CS 2390 Modeling and Design - Spring 1995

Information available:

General Information (including grading):

Instructor:
Richard Billington
Office:
109 College of Computing
Phone:
854-3227
Office Hours:
Tuesday, 4:30-5:30,
Thursday 10:00-11:00
Email:
buff@cc
Newsgroup:
git.cc.class.2390
Class:
T Th 3-4:30 in CoC 17
Labs:
Wednesdays 1:30-3 (A), 3-4:30(B) in Baird Sun Lab (103 CoC)
Final Exam:
tentative Friday, 9 June 8am - 10:50am
TAs:
Lyman Taylor (lyman@cc) Office Hrs. W 4:30-6:00 Bairdsun ; or by appt.
Reza Ghorieshi (reza@cc) Office Hrs. TBD
Text:
Required: Coad and Nicola, Object-Oriented Programming
Grading:

Final grades will be assigned on a relative scale. Incomplete will be virtually impossible.

Assuming a reasonable attempt at a program, program grades will be based 50% on design documentation and 50% on meeting project requirements. No late assignments will be accepted.

Attendance in lecture and lab sections is mandatory: Lab sections, in particular, are an excellent time to get help. HAVE AN OIT ACCOUNT BEFORE FIRST LAB!

Learning Objectives

By the end of this class, you should be able to:

Cooperative Work and Academic Honesty

People learn by doing. In this class, the doing is particularly important since the concepts are simple and the applications complex. Students are strongly encouraged to learn from one another: Form study groups, discuss programs and lab assignments, help one another debug, and tutoring (the tutor often learns as much as the student). BUT each program and lab assignment must be individual work P unless you actually do it, you can't learn from it.
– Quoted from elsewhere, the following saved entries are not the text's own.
(** What a fresh successful execution commits: the command's own writes, then
    every event it produced, in order, and one pending, never-attempted outbox
    row per outbox record, each tied to its event, all in the transaction that
    completes the ledger row with the answer. *)
Lemma execute_commits_events {DB} `{!EventDb DB} parse_raw env k sha command ttl (db db1 : DB) r
    (Hk : k ≠ "")
    (Hframe : ∀ d r d', command d = (Ok r, d') → rows (R := IdemRow) d' = rows d)
    (Hfresh : List.find (by_key k) (rows (R := IdemRow) db) = None)
    (Hrun : execute env parse_raw true (Some k) sha command ttl db = (Ok r, db1)) :
  ∃ db0 dbc res, command db0 = (Ok res, dbc) ∧ r = response res ∧
    rows (R := EventRow) db0 = rows db ∧
    rows (R := EventRow) db1 = rows dbc ++
      map (λ e, {| ev_event := e; ev_occurred_at := now_ms env |}) (events res) ∧
    rows (R := OutboxRow) db1 = rows dbc ++ outbox_rows env 0 (outbox res) ∧
    Forall (λ o, ob_status o = "pending" ∧ ob_attempts o = 0) (outbox_rows env 0 (outbox res)) ∧
    List.find (by_key k) (rows db1) =
      Some (set_completed (response_text r) (claim_row env k sha ttl)).
Proof.
  apply execute_ok_cases in Hrun as [(row & t & Hrow & _)|
    (_ & res & db0 & dbc & dbe & dbo & Hins & Hcmd & Hev & Hob & -> & ->)];
    [congruence| |done].
  exists db0, dbc, res. rewrite rows_set_rows, event_idem, outbox_idem.
  pose proof (append_all_ok _ _ _ _ _ Hev) as (He1 & He2 & He3).
  pose proof (enqueue_all_ok _ _ _ _ _ _ Hob) as (Ho1 & Ho2 & Ho3 & _).
  split_and!; [done|done| |by rewrite Ho3|by rewrite Ho1, He3| |by eapply fresh_run_ledger].
  - apply insert_ok in Hins as (_ & _ & _ & ->). apply event_idem.
  - clear. generalize 0%nat. induction (outbox res) as [|o l IH]; intros n; simpl; constructor;
      [done|apply IH].
Qed.

(** ** persistence/write_queue.py

    An envelope's [execute] runs against the connection; [cancelled] says
    whether its caller had given up by the time the worker reached it. *)

Section WriteQueue.
Context {DB A : Type}.

(* [sidecar/ibreeze/persistence/write_queue.py:17-36 WriteEnvelope] *)
Record WriteEnvelope := {
  command_name : string;
  envelope_trace_id : string;
  deadline_at : Z;
  envelope_execute : tx DB A;
  future_cancelled : bool }.

(* [sidecar/ibreeze/persistence/write_queue.py:35-36 is_expired] *)
Definition is_expired (e : WriteEnvelope) (now : Z) : bool := (now >? deadline_at e)%Z.

(* [sidecar/ibreeze/persistence/write_queue.py:39-48 WriteQueue] *)
Record WriteQueue := {
  capacity : Z;
  queue : list WriteEnvelope;
  running : bool }.

(* [sidecar/ibreeze/persistence/write_queue.py:50-69 submit] *)
Definition submit (e : WriteEnvelope) (q : WriteQueue) : result WriteQueue :=
  if negb (running q) then Err (RuntimeErr "LOCAL_WRITE_QUEUE_STOPPED")
  else if (capacity q <=? Z.of_nat (length (queue q)))%Z
  then Err (RuntimeErr "LOCAL_WRITE_BACKPRESSURE")
  else Ok {| capacity := capacity q; queue := queue q ++ [e]; running := running q |}.

(* [sidecar/ibreeze/persistence/write_queue.py:87-89 depth] *)
Definition depth (q : WriteQueue) : Z := Z.of_nat (length (queue q)).

(** What the caller's future holds afterwards: nothing when it was cancelled. *)
Definition answer : Type := option (result A).

(** One turn of the worker's loop on an envelope taken at time [now]. *)
(* [sidecar/ibreeze/persistence/write_queue.py:114-139 _run] *)
Definition run_envelope (e : WriteEnvelope) (now : Z) (db : DB) : answer * DB :=
  if future_cancelled e then (None, db)
  else if is_expired e now then (Some (Err (RuntimeErr "IPC_DEADLINE_EXCEEDED")), db)
  else match envelope_execute e db with
       | (Ok r, db') => (Some (Ok r), db')
       | (Err err, _) => (Some (Err err), db)
       end.

(** The worker: envelopes in queue order, each at the time it is reached. *)
(* [sidecar/ibreeze/persistence/write_queue.py:105-141 _run] *)
Fixpoint run_queue (l : list (WriteEnvelope * Z)) (db : DB) : list answer * DB :=
  match l with
  | [] => ([], db)
  | (e, now) :: l =>
      let '(a, db) := run_envelope e now db in
      let '(answers, db) := run_queue l db in
      (a :: answers, db)
  end.

(** A queue as submissions made it. *)
Fixpoint submit_all (l : list WriteEnvelope) (q : WriteQueue) : list (result unit) * WriteQueue :=
  match l with
  | [] => ([], q)
  | e :: l =>
      match submit e q with
      | Ok q' => let '(rs, q'') := submit_all l q' in (Ok tt :: rs, q'')
      | Err err => let '(rs, q'') := submit_all l q in (Err err :: rs, q'')
      end
  end.
End WriteQueue.
Arguments WriteEnvelope : clear implicits.
Arguments WriteQueue : clear implicits.

Lemma run_envelope_live {DB A} (e : WriteEnvelope DB A) now db :
  future_cancelled e = false → is_expired e now = false →
  run_envelope e now db = (Some (atomically (envelope_execute e) db).1,
                           (atomically (envelope_execute e) db).2).
Proof.
  unfold run_envelope, atomically. intros -> ->. by destruct (envelope_execute e db) as [[]].
Qed.

Lemma run_envelope_skipped {DB A} (e : WriteEnvelope DB A) now db :
  negb (future_cancelled e) && negb (is_expired e now) = false →
  ∃ a, run_envelope e now db = (a, db).
Proof.
  unfold run_envelope. destruct (future_cancelled e); [eauto|].
  destruct (is_expired e now); simpl; [eauto|done].
Qed.

(** The write queue is serializable: the database the worker leaves is the
    one reached by running, atomically and in queue order, exactly the envelopes
    that were neither cancelled nor past their deadline; a transaction that
    raises contributes nothing, and its caller gets its exception. *)
Lemma write_queue_serial {DB A} (l : list (WriteEnvelope DB A * Z)) (db : DB) :
  (run_queue l db).2 =
    foldl (λ db e, (atomically (envelope_execute e.1) db).2) db
      (List.filter (λ e, negb (future_cancelled e.1) && negb (is_expired e.1 e.2)) l) ∧
  length (run_queue l db).1 = length l ∧
  (∀ n e now, l !! n = Some (e, now) → future_cancelled e = false →
     is_expired e now = false →
     ∃ before, (run_queue l db).1 !! n = Some (Some (atomically (envelope_execute e) before).1)).
Proof.
  revert db. induction l as [|[e now] l IH]; intros db; simpl; [done|].
  destruct (negb (future_cancelled e) && negb (is_expired e now)) eqn:Hlive.
  - apply andb_true_iff in Hlive as [Hc Hx]. rewrite run_envelope_live by by bools. simpl.
    set (d := (atomically (envelope_execute e) db).2). specialize (IH d).
    destruct (run_queue l d) as [answers d']. destruct IH as (IH1 & IH2 & IH3). simpl in *.
    split_and!; [done|by rewrite IH2|]. intros [|n] e' now' Hn Hc' Hx'; simpl in *; [|by eauto].
    injection Hn as <- <-. by exists db.
  - destruct (run_envelope_skipped e now db Hlive) as [a ->]. specialize (IH db).
    destruct (run_queue l db) as [answers d']. destruct IH as (IH1 & IH2 & IH3). simpl in *.
    split_and!; [done|by rewrite IH2|]. intros [|n] e' now' Hn Hc' Hx'; simpl in *; [|by eauto].
    injection Hn as <- <-. by rewrite Hc', Hx' in Hlive.
Qed.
Class Outline (Subject to Modification):

Week	Topic							Reading
  1     Why Objects? Why model and design?           	Chapter 1, pp. 1-13;
	Object-oriented analysis vs. design            	Appendix A, p. 504-535;
          vs. programming.                             	Appendix B, p. 547 
	Notation for OOA & OOD. 	               	 HW1-> 3/30
	Introduction to Smalltalk. 

  2   	Introduction to Graphical User Interfaces.  	Chapter 1, pp. 13-26, 
	Building the Counter object.  Reuse.	                   pp. 37-63; 
								       83-86; 
							        93-95;102-108

  3     Modeling with multiple classes.  		Chapter 2, pp. 113-145;
	Interfaces with multiple views.  		 	pp. 162-169; 
	Doing a program from scratch.				pp. 176-198 
	Modeling a whole-part structure.        HW1 due 4/11 ; HW2 -> 4/11


 4	Starting a program from scratch.  
	What's a good OOA/OOD? 
	DataStructures


 5	Sales Database example 				MIDTERM April 25. 
							Chapter 3, pp. 227-240
						 HW2 due 4/25 ; HW3 -> 4/27

 6	Object-oriented analysis, design,		Chapter 3, pp. 261-284,
	programming for data				 	  pp. 317-346.
	managmenent including interfaces 		Smalltalk-80 handout


 7  	Introduction to Discrete Event & 		Chapter 4, pp. 387-343,
	Continuous Simulation.					 pp. 463-478.
	Analysis, design, and programming        HW3 due 5/11 ; HW4 -> 5/11
	of a discrete event simulation.


 8	Advanced discrete event simulation: 		Appendix A, pp. 536-545
	Probability distributions.
	Starting C++.	

 9	C++ 						 HW4 due 5/25 

10 	Advanced graphical user interfaces: 
	Alternate models.
	Research issues and future directions 
	in modeling and design. Reviewfor final.